By Valentin Salegeanu
Sunday mornings in bed should be cozy. And so is this one if you keep warm under the thick, heavy handmade cotton-wool blanket we got from my grandparents in Bucovina. Dona and I fight a bit over it, pulling it over us to avoid exposing bits of our bodies to the cold. In spite of the temperature outside, 10 degrees warmer than it should be in normal winters, in spite of the very good ceramic tiles wooden stove, it’s chilly in our four by four meter front room of the 80 year old traditional Wallachian house in the Făgăraș mountain foothills.
We found it in 2018, after traveling the breadth and width of Wallachia’s highlands for three years in search of a place. We were picky, having devised a number of lists with criteria and indicators of how this place should be. But we were consciously picky as our aim was to find a place to call home for the rest of our lives.
We both work in Bucharest, Dona in a PR Agency and I with Greenpeace Romania. We were born and lived most of our lives in cities, but the choice to move to the countryside has nothing to do with downshifting or downgrading. We’re not running away, we’re running towards. You see, our love for nature brought us together, and our love for nature pulled us to Brădetu, the little end of the road village on the Vîlsanului valley.
The house is a typical Argeș building, with two rooms separated by a hallway, a porch in the front, all built over a high stone foundation. Under one of the rooms, there’s a cellar, and the sloping roof at the back forms another space divided into two smaller rooms and an entry connected with the main hallway. It’s here where the future kitchen and bathroom will be. No one inhabited the house for almost 20 years after Mrs. Victoria, the late widow of Mitică Rusu’ (Dumitru Nencov). The garden is not big, a mere 0,25 hectares, but it opens up on two sides to hay meadows and on the third to a small beck and a forest. We’re on top of a hill, at the edge of the village, surrounded by nature – we even have bears visiting us – and the horizon shows us two mountain peaks of over 2000 meters.
We wanted a place in the middle of the wilderness, but with a sense of history too, with its own memory to tap into. Our best choice and aim was to save an old Wallachian house and here’s partly why. There’s, rightfully, a lot of attention paid to the heritage of Transylvania, with its rigorously designed medieval Saxon villages so marvelously preserved, fortified churches, with their dense history and incredible diversity. For any western European, especially the German descendants of the Saxons, it’s cultural landscape looks familiar and for Romanians it’s special enough to treat it with respect (increasingly so). But the Wallachian cultural landscape is another beast altogether. Exotic beyond recognition for westerners to easily get the charm of it, and too familiar for Romanians to care much about it. Its identity is diffuse and spread out as its dotted around mountain villages, shyly hidden in the middle of nature, perched on steep hills or lost in dense forests beyond sight. For us, all of this is worth saving and enjoying.

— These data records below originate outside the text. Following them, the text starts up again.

Lemma ends_try_catch {A} (m : M W A) (h : Exn -> M W A) :
  ends m -> (forall e, ends (h e)) -> ends (try_catch m h).
Proof.
  intros Hm Hh s. unfold try_catch. specialize (Hm s).
  destruct (m s) as [[a|e|] s1]; simpl in *; [done | apply Hh | done].
Qed.

Lemma ends_for_of {A} (xs : list A) (body : A -> M W unit) :
  (forall x, ends (body x)) -> ends (for_of xs body).
Proof.
  intros Hbody. induction xs as [|x xs IH]; simpl.
  - apply ends_ret.
  - apply ends_bind; [apply Hbody | by intros _].
Qed.

Lemma ends_fold_of {A B} (xs : list A) (body : B -> A -> M W B) :
  (forall acc x, ends (body acc x)) ->
  forall acc, ends (fold_of xs acc body).
Proof.
  intros Hbody. induction xs as [|x xs IH]; intros acc; simpl.
  - apply ends_ret.
  - apply ends_bind; [apply Hbody | done].
Qed.

End Ends.

Create HintDb ends.
#[global] Hint Resolve ends_ret ends_throw ends_call : ends.

Section RewriteEnds.

Context `{Platform} {W : Type} `{Collaborators W}.

Lemma visitorFor_rewriteVisitors imageMap n visitor :
  visitorFor (rewriteVisitors imageMap) n = Some visitor ->
  visitor = codeBlockVisitor imageMap \/ visitor = mediaVisitor imageMap.
Proof.
  unfold visitorFor, rewriteVisitors. intros Hv.
  destruct (decide (type n = "codeBlock")) as [Ht|Hcb].
  { rewrite Ht, lookup_insert_eq in Hv. left. congruence. }
  rewrite lookup_insert_ne in Hv by done.
  destruct (decide (type n = "media")) as [Ht|Hm].
  { rewrite Ht, lookup_insert_eq in Hv. right. congruence. }
  rewrite lookup_insert_ne, lookup_empty in Hv by done.
  by rewrite !lookup_insert_ne, lookup_empty in Hv.
Qed.

Lemma rewriteVisitors_shrinking imageMap :
  shrinking (rewriteVisitors imageMap).
Proof.
  intros n visitor [-> | ->]%visitorFor_rewriteVisitors.
  - unfold codeBlockVisitor. split.
    + repeat case_match; done.
    + intros n' Hn'. repeat case_match; try done.
      all: injection Hn' as <-.
      all: destruct n as [t a [[|c cs]|] m x]; simpl in *; try done.
      all: pose proof (depth_positive c); lia.
  - unfold mediaVisitor. split.
    + repeat case_match; done.
    + intros n' Hn'. repeat case_match; try done.
      injection Hn' as <-. by destruct n.
Qed.

Lemma ends_createAttachment pageId uploadFilename md5 file contentType filename :
  ends (createAttachment (W:=W) pageId uploadFilename md5 file contentType
          filename).
Proof.
  unfold createAttachment. apply ends_bind; [auto with ends|].
  intros [|uploaded rest]; auto with ends.
Qed.

Lemma ends_uploadFiles pageId pageFilePath adr :
  ends (uploadFiles (W:=W) pageId pageFilePath adr).
Proof.
  unfold uploadFiles.
  apply ends_bind; [auto with ends | intros images].
  apply ends_bind; [auto with ends | intros listing].
  apply ends_bind.
  { apply ends_fold_of. intros imageMap [[url|other]|]; auto with ends.
    apply ends_bind; [|auto with ends].
    unfold uploadFile. apply ends_bind; [auto with ends|].
    intros [binary|]; auto with ends.
    destruct (sameAttachment _ _ _); auto with ends.
    apply ends_createAttachment. }
  intros imageMap. apply ends_bind.
  { apply ends_fold_of. intros acc image.
    apply ends_bind; [|auto with ends].
    unfold uploadBuffer. destruct (sameAttachment _ _ _); auto with ends.
    apply ends_createAttachment. }
  intros imageMap'. apply ends_lift.
  apply traverseNode_ends; [apply rewriteVisitors_shrinking | done].
Qed.

Lemma ends_updatePageContent pageId path adf parentPageId version pageTitle
    currentContents labels adfFile :
  ends (updatePageContent (W:=W) pageId path adf parentPageId version
          pageTitle currentContents labels adfFile).
Proof.
  unfold updatePageContent.
  apply ends_bind; [apply ends_uploadFiles | intros updatedAdf].
  destruct (String.eqb _ _); [auto with ends|].
  apply ends_bind; [auto with ends | intros _].
  apply ends_bind; [auto with ends | intros currentLabels].
  apply ends_bind.
  { apply ends_for_of. intros existingLabel.
    destruct (negb _); auto with ends. }
  intros _. apply ends_bind; [|auto with ends].
  case_bool_decide; auto with ends.
Qed.
(** X13.  Registering a task under a name that the map does not hold yet
    adds that task to the dependencies when it is a subnet, a server group or
    an instance, and adds nothing otherwise; the dependencies there were stay. *)
Theorem GetDependencies_insert (e : LB) (tasks : gmap string Task) (name : string)
    (task : Task) :
  tasks !! name = None ->
  forall t : Task,
    t ∈ GetDependencies e (<[name := task]> tasks)
    <-> (t = task /\ isDependencyKind task = true) \/ t ∈ GetDependencies e tasks.
Proof.
  intros Hfresh t. unfold GetDependencies.
  rewrite (GetDependencies_range_elem e (<[name := task]> tasks) _ t (reflexivity _)).
  rewrite (GetDependencies_range_elem e tasks _ t (reflexivity _)).
  split.
  - intros [[name' Hlookup] Hkind].
    apply lookup_insert_Some in Hlookup.
    destruct Hlookup as [[<- <-]|[Hne Hlookup]].
    + left. split; [reflexivity|assumption].
    + right. split; [exists name'; assumption|assumption].
  - intros [[-> Hkind]|[[name' Hlookup] Hkind]].
    + split; [|assumption]. exists name. apply lookup_insert_eq.
    + split; [|assumption]. exists name'.
      rewrite lookup_insert_ne; [assumption|].
      intros <-. rewrite Hfresh in Hlookup. discriminate Hlookup.
Qed.

End DependencyLists.
(** A run of [main] that returns with the labeling task enabled has
    created the labeling job, as its last call, under the time-stamped
    name. *)
Lemma main_ok_job (FLAGS : GenerateExamplesMain.Flags) (W : World) :
  GenerateExamplesMain.create_cloud_labeling_task FLAGS = true ->
  fst (run (GenerateExamplesMain.main FLAGS W)) = Ok tt ->
  exists before project region pool uri instructions schema,
    snd (run (GenerateExamplesMain.main FLAGS W)) =
      (before ++ [EvCreateCloudLabelingJob project region
                    (timestamped (GenerateExamplesMain.dataset_name FLAGS) W)
                    pool uri instructions schema])%list.
Proof.
  intros Hc. rewrite main_run.
  destruct (GenerateExamplesMain.main_dataflow_container_image FLAGS W); [| discriminate].
  destruct (GenerateExamplesMain.main_check_sources FLAGS); [| discriminate].
  destruct (GenerateExamplesMain.main_building_centroids FLAGS W []) as [[bc | e] t1];
    [| discriminate].
  destruct (GenerateExamplesMain.main_labeled_coordinates FLAGS W t1) as [[lc | e] t2];
    [| discriminate].
  destruct (GenerateExamplesMain._get_gdal_env FLAGS) as [env | e]; [| discriminate].
  cbv zeta. destruct (generate_examples_pipeline W _); [| discriminate].
  generalize (t2 ++ [EvGenerateExamplesPipeline
                       (GenerateExamplesMain.generation_request FLAGS bc lc env a)])%list.
  intros t.
  unfold GenerateExamplesMain.main_labeling_task, GenerateExamplesMain.main_labeler_pool,
    bind, call, raise, ret, timestamped.
  rewrite Hc.
  destruct (truthy_str (GenerateExamplesMain.dataset_name FLAGS)); simpl; [| discriminate].
  destruct (GenerateExamplesMain.cloud_labeler_pool FLAGS) as [pool |]; simpl.
  - destruct (GenerateExamplesMain.cloud_region FLAGS) as [region |]; simpl;
      [| discriminate].
    destruct (create_cloud_labeling_job W _ _ _ _ _ _ _); simpl; [| discriminate].
    intros _. eauto 10.
  - destruct (truthy_list (GenerateExamplesMain.cloud_labeler_emails FLAGS)); simpl;
      [| discriminate].
    destruct (create_specialist_pool W _ _ _ _ _) as [pool | msg]; simpl; [| discriminate].
    destruct (GenerateExamplesMain.cloud_region FLAGS) as [region |]; simpl;
      [| discriminate].
    destruct (create_cloud_labeling_job W _ _ _ _ _ _ _); simpl; [| discriminate].
    intros _. eauto 10.
Qed.

(** The same for the [main] of [create_cloud_labeling_task.py]. *)
Lemma task_main_ok_job (FLAGS : CreateCloudLabelingTask.Flags) (W : World) :
  fst (run (CreateCloudLabelingTask.main FLAGS W)) = Ok tt ->
  exists before project region pool uri instructions schema,
    snd (run (CreateCloudLabelingTask.main FLAGS W)) =
      (before ++ [EvCreateCloudLabelingJob project region
                    (timestamped (CreateCloudLabelingTask.dataset_name FLAGS) W)
                    pool uri instructions schema])%list.
Proof.
  unfold run, CreateCloudLabelingTask.main, CreateCloudLabelingTask.main_labeler_pool,
    bind, call, raise, ret, timestamped.
  destruct (create_labeling_images W _ _ _) as [images | msg]; simpl; [| discriminate].
  destruct (CreateCloudLabelingTask.cloud_labeler_pool FLAGS) as [pool |]; simpl.
  - destruct (create_cloud_labeling_job W _ _ _ _ _ _ _); simpl; [| discriminate].
    intros _. eexists [_]. eauto 10.
  - destruct (truthy_list (CreateCloudLabelingTask.cloud_labeler_emails FLAGS)); simpl;
      [| discriminate].
    destruct (create_specialist_pool W _ _ _ _ _) as [pool | msg]; simpl; [| discriminate].
    destruct (create_cloud_labeling_job W _ _ _ _ _ _ _); simpl; [| discriminate].
    intros _. eexists [_; _]. eauto 10.
Qed.
(* ===== verification/Prelude.v ===== *)
(** * Snapchain: verification of a node, from its storage to its start

    Snapchain nodes order messages of users into shard chunks, and shard
    chunks into blocks. A chunk carries the root of a Merkle trie over the
    hashes of all messages merged so far; consensus (the library Malachite)
    decides chunks and blocks, and a node stores what was decided. This
    development models the Rust code of [src/] from the key-value store up to
    the consensus actor, the stores that keep the messages of accounts, and the
    node around them: gossip, the actors of its shards, the server, the
    connectors, the configuration and the main loop. It proves what each layer
    promises the next.

    ** The parts and their files

    - [Prelude.v] (this file): the outcomes of Rust code ([result], with
      panics as values), a state monad whose state survives errors ([ST]),
      machine integers, byte strings with their order, big-endian encodings,
      the interface of generated encodings ([Codec]), shared tactics and
      lemmas.
    - [Text.v]: the strings of the standard library that the program uses:
      splitting, joining and decimal numbers, with their round trips.
    - [F64.v]: floating point numbers and their conversions from and to
      integers, which are exact below 2^53.
    - [Util.v]: [storage/util.rs], [storage/hub_error.rs] and the byte helpers
      of [storage/store/account/utils.rs].
    - [Db.v]: [storage/db/rocksdb.rs]. RocksDB is the interface
      [TransactionDB] with its laws; a map of byte strings is an instance.
    - [TrieNode.v]: [storage/trie/trie_node.rs], all operations on nodes.
      [TrieSpec.v] defines the set of keys a node stands for ([repr]) and the
      reference hash of a set ([spec_hash]); [TrieInsert.v], [TrieDelete.v]
      and [TrieQuery.v] prove the operations against it.
    - [MerkleTrie.v]: [storage/trie/merkle_trie.rs], the trie with its pending
      batch over the store; [trie_holds] is its abstraction.
    - [Proto.v]: the message types of the [.proto] files.
    - [Block.v]: [storage/store/block.rs] and [storage/store/shard.rs].
    - [Engine.v]: [storage/store/engine.rs], the shard and the block engine.
    - [Timers.v]: [consensus/timers.rs], composed with the mailbox of the
      actor as a step relation.
    - [Types.v] and [Identity.v]: [core/types.rs]; the second has printed
      forms and the traits of the consensus library.
    - [Proposer.v]: [consensus/proposer.rs].
    - [Validator.v]: [consensus/validator.rs].
    - [Consensus.v]: [consensus/consensus.rs], the handlers of messages and
      effects around the consensus state machine.
    - [Gossip.v]: [network/gossip.rs]. The libp2p swarm is the interface
      [SwarmOps]; a turn of the loop either publishes an event of the node or
      hands on data that arrived.
    - [Node.v]: [node/snapchain_node.rs] and the configuration and spawning of
      actors in [consensus.rs]. An actor is its state with its mailbox.
    - [Server.v]: [network/server.rs] and [utils/cli.rs], the service and a
      client that follows the blocks.
    - [App.v]: [main.rs]. The state of the process is the node and its gossip
      task; [app_step] takes one turn of any of the concurrent tasks, and the
      channels between them are queues.
    - [FnameFetcher.v]: [connectors/fname/mod.rs]. [OnchainEvents.v]:
      [connectors/onchain_events/mod.rs], with the chain's client and decoders
      as the interface [Alloy].
    - [Cfg.v]: [cfg.rs] and the checks at the start of [main.rs]; the library
      of layers is the interface [FigmentOps] with its laws. [Setup.v]:
      [bin/setup.rs], on a model of the file system. [Disk.v]: what
      [rocksdb.rs] does with files.
    - [Tools.v]: the tools of [bin/] that print blocks, send messages and
      measure, on the events of their channels and timers.
    - The account stores, of [storage/store/account/]: [AccountMessage.v]
      ([message.rs]), keys, encodings and pages of messages; [Events.v]
      ([store_event_handler.rs]), the event log; [Store.v] ([store.rs]), the
      trait [StoreDef] as a class and the store of add, remove and compact
      state messages over it.
    - [StoreSpec.v]: what a store definition has to satisfy ([StoreDefLaws]),
      the abstract store, a map from conflict keys to messages ([lww_merge]),
      and the relation between its rows and that map ([store_repr]);
      [StoreIndex.v]: the pieces that the definitions share, with their laws.
    - The definitions: [ReactionStore.v], [CastStore.v], [UserDataStore.v],
      [VerificationStore.v], [UsernameProofStore.v] and [LinkStore.v], with
      instances of the laws (the last three in [Verifications.v],
      [Usernames.v] and [Links.v]); [NameRegistry.v]:
      [name_registry_events.rs].
    - [Convergence.v] (runs of merges and lookups), [Retention.v] (revoking
      and pruning) and [Pages.v] (pages of messages) prove the generic store
      against the abstract map. [OwnedIndex.v] is for stores with conflicts
      across users: an interface [OwnedIndex] for an index from things to their
      owners, with [Verifications.v] (addresses) and [Usernames.v] (names) as
      instances; [Migration.v] builds the first index for stores that lack it.
      [Links.v] adds the compact states to the abstract store.
      [AccountTheorems.v], [NameTheorems.v] and [ContentTheorems.v] state
      further properties; [Samples.v] has the inputs of the witnesses.
    - [Js.v] and [Bindings.v]: the functions of the account stores that Node.js
      calls. Neon is the interface [Neon] of JavaScript values with
      [NeonLaws]; a promise is the rest of a computation, which runs in the
      thread pool. [JsTheorems.v] is about what a client gets.

    A definition has the name of the function it translates, with the type in
    front where two functions share a name ([RocksDB_commit],
    [shard_decide], [block_decide]). Fields of records are those of the
    structs. A method on [&mut self] is a state transformer; the objects that
    threads share behind locks are passed the same way, since every lock is
    held for the whole of one operation.

    ** What the theorems show

    - The store: committing a batch does not depend on the order in which its
      hash map yields entries; merging batches is committing in sequence; an
      iteration visits its range once and in order; clearing ends.
    - The trie: insertion is union, deletion is difference, [exists] is
      membership; the root hash is a function of the set alone, whatever the
      history of insertions, deletions, lookups, commits and rollbacks; commit
      and reload keep the set; a reload without a commit rolls back.
    - Blocks: the store refines a map from heights to blocks; the height of a
      store is the greatest stored one; reading a range ends.
    - Engines: two replicas with the same keys agree on the root of a chunk
      and both accept it, and end in the same state; proposing leaves the
      committed state alone; a chunk with a wrong root is never stored; a
      restart keeps the state.
    - Consensus: a stale timeout is discarded and a current one accepted in
      every execution; the validator set does not depend on the order of
      registration; proposers rotate fairly; votes and proposals survive the
      wire and are bound by what is signed; a height of a shard works from the
      proposal to the follower's store; a decided block is stored once;
      collecting chunks ends and yields chunks of the height; consensus is
      scheduled once; a decision starts the next height.
    - The node: it boots from any stored state of its shards with one live
      actor for each and one for the blocks; what a node broadcasts reaches the
      actor of the other node that it is for, in order, and nothing that
      arrives over the network has another effect than the outcomes listed; every
      fifth tick registers a node, and a registration joins it to the validator
      sets of its peers; a submitted message is in the next proposal of its
      shard; a follower receives every block once and in order.
    - Connectors and configuration: fetching names ends, whatever the server
      answers, and is complete for a server that answers honestly; the events of
      the chain are kept by block, exactly, and an integer that does not fit
      ends the run instead of being cut off; a setting comes
      from the first layer that has it; the configurations that [setup] writes
      start four nodes that know each other.
    - Account stores: merging refines the last writer wins; stores that merge
      the same messages in any order end with the same rows; lookups give the
      winner; a removed cast stays removed; an address has one owner across
      all users; pruning keeps the newest messages; failures change nothing;
      events are logged in order, each with an id of its time and its number;
      the latest username proof wins; messages survive storage and are stored
      by time; a page has the oldest messages of a user, and its token tells
      which.
    - Links: merging refines an abstract store of links and compact states, and
      no link survives that the compact state of its type excludes. Names: the
      proofs of all users refine a map from names to their latest proof, which
      is what a lookup by name gives. The migration of verifications builds
      exactly the index of the stored claims.
    - JavaScript: event ids arrive without loss; merging a batch is merging its
      messages one after the other, each with its own outcome; a client that
      asks for a page gets the oldest messages, or all of them and no token.
    - Tools and files: the reports of the measuring tool add up to what arrived
      between its ticks; destroying a store leaves nothing of its directory.
    - Some theorems record where the code falls short of this: links and
      compact states of one second or merged in another order, compact states
      and other link types, link types of eight bytes, rows that the migration
      leaves, urls that extend each other, the former user of a
      name; a malformed gossip message, clearing a database that is not there;
      repeated keys in a batch, a second commit without reload, the row
      that deletion removes, page tokens, the height of a shard store, the
      sentinel key.

    ** Assumptions, bounds and fuel

    - Messages of an account store are assumed complete, signed with the
      supported scheme and free of collisions of timestamp and hash ([valid],
      [collision_free]); the event log can give out ids for the run
      ([clock_ready]: fewer than 4096 events per run and times of 41 bits).
      Link types have one to seven bytes; rows that only earlier versions
      wrote ([stale]) are assumed absent; compact states are part of the link
      store alone ([NoCompaction] for the others).
    - The iteration over a prefix with three arguments, which the account
      stores call and [rocksdb.rs] does not have, is the parameter
      [PrefixIteration]. Its law is what the comments of [rocksdb.rs] say: it
      visits the keys with the prefix, in order. Nothing is assumed of an
      iteration with a page token, so what a client gets that passes on a token
      is not stated; the iterations of [rocksdb.rs] visit nothing then
      ([page_token_visits_nothing]).
    - [blake3], the encodings ([Codec]), RocksDB ([TransactionDB]), rounds
      ([RoundOps]), signatures ([SigningOps]) and the consensus state machine
      ([process] of [Consensus.v]) are parameters with their documented laws
      where a theorem needs them. Nothing is assumed of [blake3] but the
      length of its digests. The swarm and public keys ([SwarmOps],
      [PublicKeyOps]), the layers of configuration ([FigmentOps]), secret keys
      ([SecretKeyOps]), the client of the chain ([Alloy]) and the answers of
      HTTP and RPC servers (functions) are parameters in the same way; every
      interface with laws has an instance in the samples of its file.
    - The runtime of the actors delivers a message once and in order and ends an
      actor whose handler fails; tasks take turns in any order. The channels
      have no bound in the model, so a deadlock of full channels is outside it.
    - The reader of TOML ([TomlLaws]) reads a document of tables and pairs of a
      bare key with a plain string or a number as it is written; that the files
      of [setup] are such documents is proved.
    - Rust integers are [Z]; additions that can overflow panic ([add_u]),
      casts wrap ([wrap]).
    - The recursions of the trie take a bound [depth] on the depth of nodes.
      Keys have at most [L] bytes, one node per byte, so [depth] greater than
      [L] is enough: the theorems have [L + 1 <= depth] and give an outcome,
      never [OutOfFuel]. Loops over pages and clearing have a fuel of rounds
      and a proof that two rounds are enough. Fetching names has one round for
      each id up to the last and two more.
    - Time is a schedule of events ([poll_event]) or a clock reading passed as
      an argument. A schedule without its deadline ends in [OutOfFuel]; the
      theorem on collecting has the deadline in the schedule.

    ** What is not modelled

    The transport of messages (libp2p, tonic, HTTP), the parsing of command
    lines, logs and metrics are input and output; generated code and the tests
    are left out. The capacity of channels, the locks and the thread pool have
    no state in the model: every lock is held for the whole of an operation,
    and what runs in the pool is a separate computation on the state. Stores
    that share a database are not composed with each other: each store is
    proved against the rows it reads and writes. The pages that a token asks for,
    and pages in reverse order, have no law, since nothing in the sources says
    what they are. *)

From Stdlib Require Export ZArith Lia.
From stdpp Require Export base tactics numbers option strings sorting gmap list.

Yesterday evening the fire was cracking in the stove and we were warm. But during night time heat escapes through the loosely fitted windows. The 80 year old lady was slowly decaying, collapsing after years of solitude, so we have a lot of rehabilitation work to do over the next few years. Not too many though, because in two year’s time, having repaid the bank loan, the D day will come and we’ll travel the distance to Brădetu for the last, and yet first time.